Power and Attribution

Measuring power is difficult; assessing its impact harder still.1 It has been a traditional practice among scholars of international relations to estimate a state’s power by looking at its attributes relative to those of others. The standard components of military power are military hardware and spending, while the distribution of economic power is usually assessed with reference to gross domestic product, indebtedness, and other economic indicators. Classical realists, who emphasized the vital importance of power in determining the course of interstate politics, also acknowledged the importance of nonquantifiable factors such as leadership, morale, the quality of diplomacy, and political, economic, and social stability (Morgenthau 1973: 112—119). However, periodic efforts to rank states by adding some measure of qualitative characteristics have not yielded more than a loose and general expectation about a state’s power in terms of its capacity to influence the behavior of others.2 It is more useful to observe how states behave—as powers themselves or in response to other powers—to gauge status attribution. Throughout this chapter, I use both hard military and economic indicators as well as the strategic responses of other states to judge India’s status as a regional and as a major power.

How does one pinpoint the attribution of status? One way is to look at membership in status groups—a state is a major power if it is accorded membership in the club of major powers. But that is not always the most useful method. Chapter 2 claims that in the global system today, the United States may be the only member of the great power “club.” Even if it acts in consultation with other aspiring powers, this does not necessarily mean it is according them equal or approximate status. Similarly, in South Asia, India’s power far exceeds that of any other state. A state can be said to be a major power if other major powers respond to it as if it is one. This by no means presumes they must put out a welcome sign. Some states may indeed do so, by seeking alliances or by inviting a potential major power into a coalition. Other states may act in a hostile or defensive way by balancing against it, distancing themselves from it, or by adopting a threatening stance. Strong power—weak power relationships generally exhibit a typical pattern within an international system (Mandelbaum 1988).3 First, strong states tend to extend their control within a system in order to maximize their security; weak states tend to resist it, though they submit if they are unable to resist. Second, strong states insist on negotiating disputes with weak states bilaterally; weak states try to involve others through alliances or through multilateral organizations. Third, strong states try to draw weak states closer in order to exercise more influence over them; weak states are inclined toward distancing or building barriers, notably to restrict trade and investment. The international politics of South Asia clearly reveals these patterns, though there are significant exceptions.

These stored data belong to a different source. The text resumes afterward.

(** * comlink2: the remote-object bridge ([src/remoteObject.ts]) and the
    sub-channel multiplexer ([createChannel] of [src/endpoint.ts])

    A shallow embedding of the two modules.  JavaScript values are an
    inductive type, the module-level variables of [remoteObject.ts] are the
    fields of a record [realm], and every function of the module that reads
    or writes them is a computation in a state-and-exception monad over that
    record.

    What the model takes from outside: the draws of [crypto.randomUUID] and
    the functions of exposed objects (their awaited outcome when called,
    their completion when constructed) are parameters; a transport's
    [postMessage] records the message and does not throw; a handler runs to
    its end, or to the [await] of a promise that is still pending, before
    anything else happens in the realm; the data of a received message is
    a structured clone, in which the bridge finds no promise.  *)

From stdpp Require Import gmap strings list pretty.

Local Open Scope string_scope.
Local Open Scope Z_scope.

(** ** JavaScript values *)

(** Numbers are the integers (ids, counters and tags are integers; fractions
    and NaN do not occur in the module).  [VError m] is an [Error] instance
    with message [m]; [VPromise p] is the [p]-th promise created by
    [createPromise] or derived by [then]; [VFun f] is a host function named
    by an index; [VProxy ep keyChain] is the proxy that
    [createProxy(keyChain)] builds inside [wrap(ep)].  An endpoint is either
    a transport handed in from outside or the result of [createChannel]. *)
#[local] Unset Elimination Schemes.
Inductive value : Type :=
| VUndefined
| VNull
| VBool (b : bool)
| VNum (n : Z)
| VStr (s : string)
| VArr (elems : list value)
| VObj (props : list (string * value))
| VError (message : string)
| VPromise (p : nat)
| VFun (f : nat)
| VProxy (ep : endpoint) (keyChain : list string)
with endpoint : Type :=
| EBase (n : nat)
| EChan (parent : endpoint) (channelName : value).
#[local] Set Elimination Schemes.

(** [typeof v] *)
Definition typeof (v : value) : string :=
  match v with
  | VUndefined => "undefined"
  | VNull => "object"
  | VBool _ => "boolean"
  | VNum _ => "number"
  | VStr _ => "string"
  | VArr _ | VObj _ | VError _ | VPromise _ => "object"
  | VFun _ | VProxy _ _ => "function"
  end.

(** ToBoolean *)
Definition truthy (v : value) : bool :=
  match v with
  | VUndefined | VNull => false
  | VBool b => b
  | VNum n => negb (n =? 0)
  | VStr s => negb (String.eqb s "")
  | _ => true
  end.

(** [a === b].  Primitives compare by value.  Two reference values are the
    same only when they are one object; the comparisons of the module put a
    string literal or a channel tag on one side, and the reference found in
    a received message is never that object, so the model answers [false]. *)
Definition strict_eq (a b : value) : bool :=
  match a, b with
  | VUndefined, VUndefined => true
  | VNull, VNull => true
  | VBool x, VBool y => Bool.eqb x y
  | VNum x, VNum y => x =? y
  | VStr x, VStr y => String.eqb x y
  | _, _ => false
  end.

Definition isArray (v : value) : bool :=
  match v with VArr _ => true | _ => false end.

Definition is_function (v : value) : bool := String.eqb (typeof v) "function".
Definition is_object (v : value) : bool := String.eqb (typeof v) "object".

(** [s.includes(needle)] *)
Fixpoint includes (s needle : string) : bool :=
  String.prefix needle s ||
  match s with
  | EmptyString => false
  | String _ s' => includes s' needle
  end.

Fixpoint lookup_prop (k : string) (props : list (string * value)) : option value :=
  match props with
  | [] => None
  | (k', v) :: rest => if String.eqb k k' then Some v else lookup_prop k rest
  end.

Definition is_digit (c : Ascii.ascii) : bool :=
  (48 <=? Ascii.N_of_ascii c)%N && (Ascii.N_of_ascii c <=? 57)%N.

Fixpoint all_digits (s : string) : bool :=
  match s with
  | EmptyString => true
  | String c s' => is_digit c && all_digits s'
  end.

(** The position an array index names: the key is the decimal numeral of
    some [i < n]. *)
Definition array_index (n : nat) (k : string) : option nat :=
  if all_digits k
  then List.find (fun i => String.eqb k (pretty i)) (seq 0%nat n)
  else None.

(** [Object.prototype.hasOwnProperty.call(v, k)] for [v] with
    [typeof v === 'object'] and not null.  An array owns its indices and
    [length]; an [Error] owns its [message]. *)
Definition hasOwnProperty (v : value) (k : string) : bool :=
  match v with
  | VObj props => bool_decide (is_Some (lookup_prop k props))
  | VArr xs => String.eqb k "length" || bool_decide (is_Some (array_index (length xs) k))
  | VError _ => String.eqb k "message"
  | _ => false
  end.

(** [v[k]] (also written [v.k]) for [v] neither null nor undefined, for
    the reads the two modules make: a field of a message, of an encoded
    value or of a thrown value, and a step of the chain walk (an own
    property of an object).  Reading a property of a proxy runs its [get]
    trap, which returns the proxy of the longer chain; the one read a proxy
    refuses, that of [prototype], is not among the reads of the modules
    (the chain walk reads own properties of values of type "object"
    only). *)
Definition get (v : value) (k : string) : value :=
  match v with
  | VObj props => default VUndefined (lookup_prop k props)
  | VArr xs =>
      if String.eqb k "length" then VNum (Z.of_nat (length xs))
      else match array_index (length xs) k with
           | Some i => nth i xs VUndefined
           | None => VUndefined
           end
  | VError m => if String.eqb k "message" then VStr m else VUndefined
  | VProxy ep keyChain => VProxy ep (keyChain ++ [k])
  | _ => VUndefined
  end.

(** [Object.values(v)]: the own enumerable values. *)
Definition Object_values (v : value) : list value :=
  match v with
  | VObj props => map snd props
  | VArr xs => xs
  | _ => []
  end.

(** ** Identifiers *)

(** The keys of [promiseMap], of type [number | string]. *)
Inductive ident : Type :=
| IdNum (n : Z)
| IdStr (s : string).

Global Instance ident_eq_dec : EqDecision ident.
Proof. solve_decision. Defined.

Global Instance ident_countable : Countable ident.
Proof.
  refine (inj_countable'
    (fun i => match i with IdNum n => inl n | IdStr s => inr s end)
    (fun x => match x with inl n => IdNum n | inr s => IdStr s end) _).
  intros []; reflexivity.
Defined.

Definition value_of_ident (i : ident) : value :=
  match i with IdNum n => VNum n | IdStr s => VStr s end.

(** The key of [promiseMap] a value selects; values of other types are the
    key of no entry. *)
Definition ident_of_value (v : value) : option ident :=
  match v with
  | VNum n => Some (IdNum n)
  | VStr s => Some (IdStr s)
  | _ => None
  end.

(** ** The realm: module-level state and its observable effects *)

Inductive settlement : Type :=
| Fulfilled (v : value)
| Rejected (e : value).

(** The listeners the module installs with [addEventListener]. *)
Inductive registration : Type :=
| ClientHandler (ep : endpoint)
| ServerHandler (obj : value) (ep : endpoint)
| ChannelListener (ep : endpoint) (channelName : value).

(** [uniqueInRealmId] and [promiseMap] are the module's variables.
    [promiseMap] sends an id to the promise whose [res]/[rej] pair it holds.
    The other fields record effects: the number of [crypto.randomUUID]
    draws, the number of promises created, the promises the module's calls
    of [res] and [rej] settled, in order, the calls of [res] themselves
    with their argument, the listeners installed, the messages handed to
    each transport's [postMessage], the steps of the chain walk of
    [getKeyChain], and the values passed to [console.error]. *)
Record realm : Type := Realm {
  uniqueInRealmId : Z;
  uuids_drawn : nat;
  promises : nat;
  promiseMap : gmap ident nat;
  settled : list (nat * settlement);
  res_calls : list (nat * value);
  listeners : list registration;
  posted : list (nat * value);
  walked : list (value * string);
  console : list value
}.

Definition initial_realm : realm :=
  Realm 0 0%nat 0%nat ∅ [] [] [] [] [] [].

(** [let markedObj = new WeakSet()]: nothing in the module adds to it. *)
Definition markedObj_has (v : value) : bool := false.

Definition MAX_SAFE_INTEGER : Z := 2 ^ 53 - 1.

(** ** The monad *)

(** A run finishes with a value, throws, or stops at an [await] of a promise
    that is still pending. *)
Inductive outcome (A : Type) : Type :=
| Done (a : A)
| Thrown (e : value)
| Suspended.
Arguments Done {A} a.
Arguments Thrown {A} e.
Arguments Suspended {A}.

Definition M (A : Type) : Type := realm -> outcome A * realm.

Global Instance M_ret : MRet M := fun A a st => (Done a, st).
Global Instance M_bind : MBind M := fun A B f m st =>
  match m st with
  | (Done a, st') => f a st'
  | (Thrown e, st') => (Thrown e, st')
  | (Suspended, st') => (Suspended, st')
  end.

Definition throw {A} (e : value) : M A := fun st => (Thrown e, st).
Definition suspend {A} : M A := fun st => (Suspended, st).

(** [try { body } catch (error) { handler }] *)
Definition try_catch {A} (body : M A) (handler : value -> M A) : M A :=
  fun st =>
    match body st with
    | (Thrown e, st') => handler e st'
    | r => r
    end.

Definition modify (f : realm -> realm) : M unit := fun st => (Done tt, f st).
Definition gets {A} (f : realm -> A) : M A := fun st => (Done (f st), st).

Fixpoint mapM {A B} (f : A -> M B) (l : list A) : M (list B) :=
  match l with
  | [] => mret []
  | x :: rest => y ← f x; ys ← mapM f rest; mret (y :: ys)
  end.

Definition run {A} (m : M A) (st : realm) : realm := snd (m st).

(** ** Effects on the realm *)

Definition addEventListener (r : registration) : M unit :=
  modify (fun st =>
    Realm (uniqueInRealmId st) (uuids_drawn st) (promises st) (promiseMap st)
          (settled st) (res_calls st) (listeners st ++ [r]) (posted st) (walked st) (console st)).

Definition console_error (e : value) : M unit :=
  modify (fun st =>
    Realm (uniqueInRealmId st) (uuids_drawn st) (promises st) (promiseMap st)
          (settled st) (res_calls st) (listeners st) (posted st) (walked st) (console st ++ [e])).

Definition log_walk (obj : value) (p : string) : M unit :=
  modify (fun st =>
    Realm (uniqueInRealmId st) (uuids_drawn st) (promises st) (promiseMap st)
          (settled st) (res_calls st) (listeners st) (posted st) (walked st ++ [(obj, p)]) (console st)).

Definition transport_post (n : nat) (data : value) : M unit :=
  modify (fun st =>
    Realm (uniqueInRealmId st) (uuids_drawn st) (promises st) (promiseMap st)
          (settled st) (res_calls st) (listeners st) (posted st ++ [(n, data)]) (walked st) (console st)).

(** [new Promise(...)]: the next promise. *)
Definition new_promise : M nat :=
  fun st =>
    (Done (promises st),
     Realm (uniqueInRealmId st) (uuids_drawn st) (S (promises st)) (promiseMap st)
           (settled st) (res_calls st) (listeners st) (posted st) (walked st) (console st)).

Definition promiseMap_set (id : ident) (p : nat) : M unit :=
  modify (fun st =>
    Realm (uniqueInRealmId st) (uuids_drawn st) (promises st) (<[id := p]> (promiseMap st))
          (settled st) (res_calls st) (listeners st) (posted st) (walked st) (console st)).

(** [promiseMap.get(id)] for an arbitrary value [id]. *)
Definition promiseMap_get (id : value) : M (option nat) :=
  gets (fun st => i ← ident_of_value id; promiseMap st !! i).

Definition promiseMap_delete (id : value) : M unit :=
  modify (fun st =>
    Realm (uniqueInRealmId st) (uuids_drawn st) (promises st)
          (match ident_of_value id with
           | Some i => delete i (promiseMap st)
           | None => promiseMap st
           end)
          (settled st) (res_calls st) (listeners st) (posted st) (walked st) (console st)).

(** Whether the resolve function of a promise treats [v] as a thenable:
    [v.then] is callable.  Every proxy is one (its [get] trap answers
    [then] with a callable proxy).  The values found in a received message
    are structured clones and the proxies made from them; a promise of the
    realm is not among them. *)
Definition thenable (v : value) : bool := is_function (get v "then").

(** [p.res(v)], the resolve function of the promise [p].  The call is
    recorded.  A value that is not a thenable fulfils the promise.  A
    thenable does not settle it: the promise follows the thenable, whose
    [then] the promise machinery calls in a later job (for a proxy that is
    an operation of the client, which posts an [await] request under a new
    id), and is settled, if ever, by what that [then] reports. *)
Definition call_res (p : nat) (v : value) : M unit :=
  modify (fun st =>
    Realm (uniqueInRealmId st) (uuids_drawn st) (promises st) (promiseMap st)
          (settled st ++ (if thenable v then [] else [(p, Fulfilled v)]))
          (res_calls st ++ [(p, v)]) (listeners st) (posted st) (walked st)
          (console st)).

(** ** [endpoint.ts]: [createChannel] *)

(** The message the derived endpoint hands to its parent's [postMessage]. *)
Definition channel_message (channelName data : value) : value :=
  VObj [("channel", channelName); ("payload", data)].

Before moving forward, two clarifications are needed. First, about the nature of power and its role in the shaping of the international order: to the extent that there is interdependence between and among states, power has limited utility (Keohane and Nye 1978). In economic relationships, states interlocked in the global economy are unlikely to view the prospect of a system breakdown as palatable. This is true of economies that are highly developed, and is increasingly true of those classified as “emerging markets,” of which India—increasingly integrated into the global economy—is one. In military-strategic relationships, owing to the rising cost associated with it, war is said to be on the decline (Vayrynen 2005). This may be due in part to the economic interdependence of so many of the big players. But there is also a state of strategic interdependence between nuclear-armed states who cannot afford the extraordinarily high costs of nuclear conflict. Power can be used rather more freely when the interdependence wrought by economic integration or by nuclear weapons does not exist. Since the majority of states possess neither developed economies nor nuclear weapons, there is quite a bit of room for conflict. In this context, I will demonstrate that India is increasingly inclined to limit its use of power as a traditional resource in strategic politics at both the regional and global levels.

Second, to the extent that power is not an easily usable commodity in international politics, states collaborate in constructing regimes in order to regulate issues critical to their survival and well-being (Krasner 1983). Here, power may be a relevant factor, but it hardly works in the same way. Power among interdependent entities has two facets. Negative power involves the ability to resist a particular set of rules and processes sought to be established; positive power involves the ability to actively shape regimes through processes of generating ideas, persuasion, and bargaining. In regime building, India exhibits greater readiness to use its capability than it does in traditional strategic relationships, but thus far it has exercised only negative power in resisting the construction of regimes it sees as inimical to its interests. Until it shows the capacity to wield traditional power in bilateral relations or positive power in the politics of regimes, it will remain, at best, a state aspiring to become a major power.